Анну угнетало, что после занятий нужно ехать домой на метро – и думать исключительно о своих вечерних провалах. Поэтому она всюду носила с собой книгу: пока читаешь, больше ни о чем не думаешь. Что читать – Толстого ли, Джека Лондона, Агату Кристи – и когда это было написано, – неважно. А если книги вдруг не оказывалось или книга заканчивалась, она впадала в панику и успокаивалась, только купив газету. Анна носила потрепанную одежду и забывала мыть голову: это теперь не имело никакого значения. И зачем она вообще существует?
А потом, в довершение ко всему, мама заболела гриппом. Однажды, возвратившись домой, Анна обнаружила, что у мамы покраснело лицо и ее лихорадит. Под мышкой мама держала огромный термометр, сохранившийся с парижских времен. Папа сидел у маминой кровати, и они вели нелепый спор о папиных произведениях. Папа утверждал, что проза – лучшее из того, что он написал. А мама настаивала, что лучше – стихи.
– Лирика! – говорил папа. – Это не составляет особого труда!

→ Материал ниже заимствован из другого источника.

(** C7.  An omitted language is the language [text]: the class is then
    [language-text].  A language that is given goes into the class name,
    ['language-' + language] (for the label [s], the class [language-s]),
    and nowhere else: the injected markup is the same for any two
    languages, and two calls that agree on the other properties and on the
    class name return the same tree. *)
Theorem code_language_selects_class :
  (forall hs i st : value,
     code {| CodeProps.highlightedSource := hs;
             CodeProps.language := Undefined;
             CodeProps.id := i;
             CodeProps.style := st |}
     = code {| CodeProps.highlightedSource := hs;
               CodeProps.language := Str "text";
               CodeProps.id := i;
               CodeProps.style := st |}) /\
  (forall p : CodeProps.t,
     pre_className 1 (code p)
     = Some (Str ("language-" ++ to_string (code_language p)))) /\
  (forall hs i st : value,
     pre_className 1
       (code {| CodeProps.highlightedSource := hs;
                CodeProps.language := Undefined;
                CodeProps.id := i;
                CodeProps.style := st |})
     = Some (Str "language-text")) /\
  (forall (s : string) (hs i st : value),
     pre_className 1
       (code {| CodeProps.highlightedSource := hs;
                CodeProps.language := Str s;
                CodeProps.id := i;
                CodeProps.style := st |})
     = Some (Str ("language-" ++ s))) /\
  (forall l hs i st : value,
     l <> Undefined ->
     pre_className 1
       (code {| CodeProps.highlightedSource := hs;
                CodeProps.language := l;
                CodeProps.id := i;
                CodeProps.style := st |})
     = Some (Str ("language-" ++ to_string l))) /\
  (forall hs l1 l2 i st : value,
     injected_markup 2
       (code {| CodeProps.highlightedSource := hs;
                CodeProps.language := l1;
                CodeProps.id := i;
                CodeProps.style := st |})
     = injected_markup 2
         (code {| CodeProps.highlightedSource := hs;
                  CodeProps.language := l2;
                  CodeProps.id := i;
                  CodeProps.style := st |})) /\
  (forall p q : CodeProps.t,
     CodeProps.highlightedSource p = CodeProps.highlightedSource q ->
     CodeProps.id p = CodeProps.id q ->
     CodeProps.style p = CodeProps.style q ->
     pre_className 1 (code p) = pre_className 1 (code q) ->
     code p = code q).
Proof.
  split; [reflexivity|]. split; [reflexivity|]. split; [reflexivity|].
  split; [reflexivity|]. split; [|split; [reflexivity|]].
  - intros l hs i st Hl. destruct l; first [contradiction | reflexivity].
  - intros p q Hhs Hid Hst Hclass. simpl in Hclass.
    injection Hclass as Hclass.
    unfold code. rewrite Hhs, Hid, Hst, Hclass. reflexivity.
Qed.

– Ерунда! – кипятилась мама, так что термометр сотрясался.
Папа качал головой:
– Проза требует больше времени. В конце концов, я все это писал, мне и судить.
– Ты не можешь судить! – возражала мама, приподнимаясь в кровати. – Стихи давались тебе легко, и поэтому ты их недооцениваешь. Никто другой не писал такие стихи, как ты!
Папа рассердился:
– А я предпочитаю прозу. Если бы мне выпала возможность переиздать свои вещи, я бы предпочел, чтобы это была проза, а не поэзия. Меня уже здесь не будет. А вот ты это увидишь.
Возникло ощущение, что кто-то хлопнул дверью.
Мама посмотрела на термометр: 39!
– Ради бога! – воскликнула мама. – Сейчас же уходи от моей кровати. Подхватишь еще что-нибудь!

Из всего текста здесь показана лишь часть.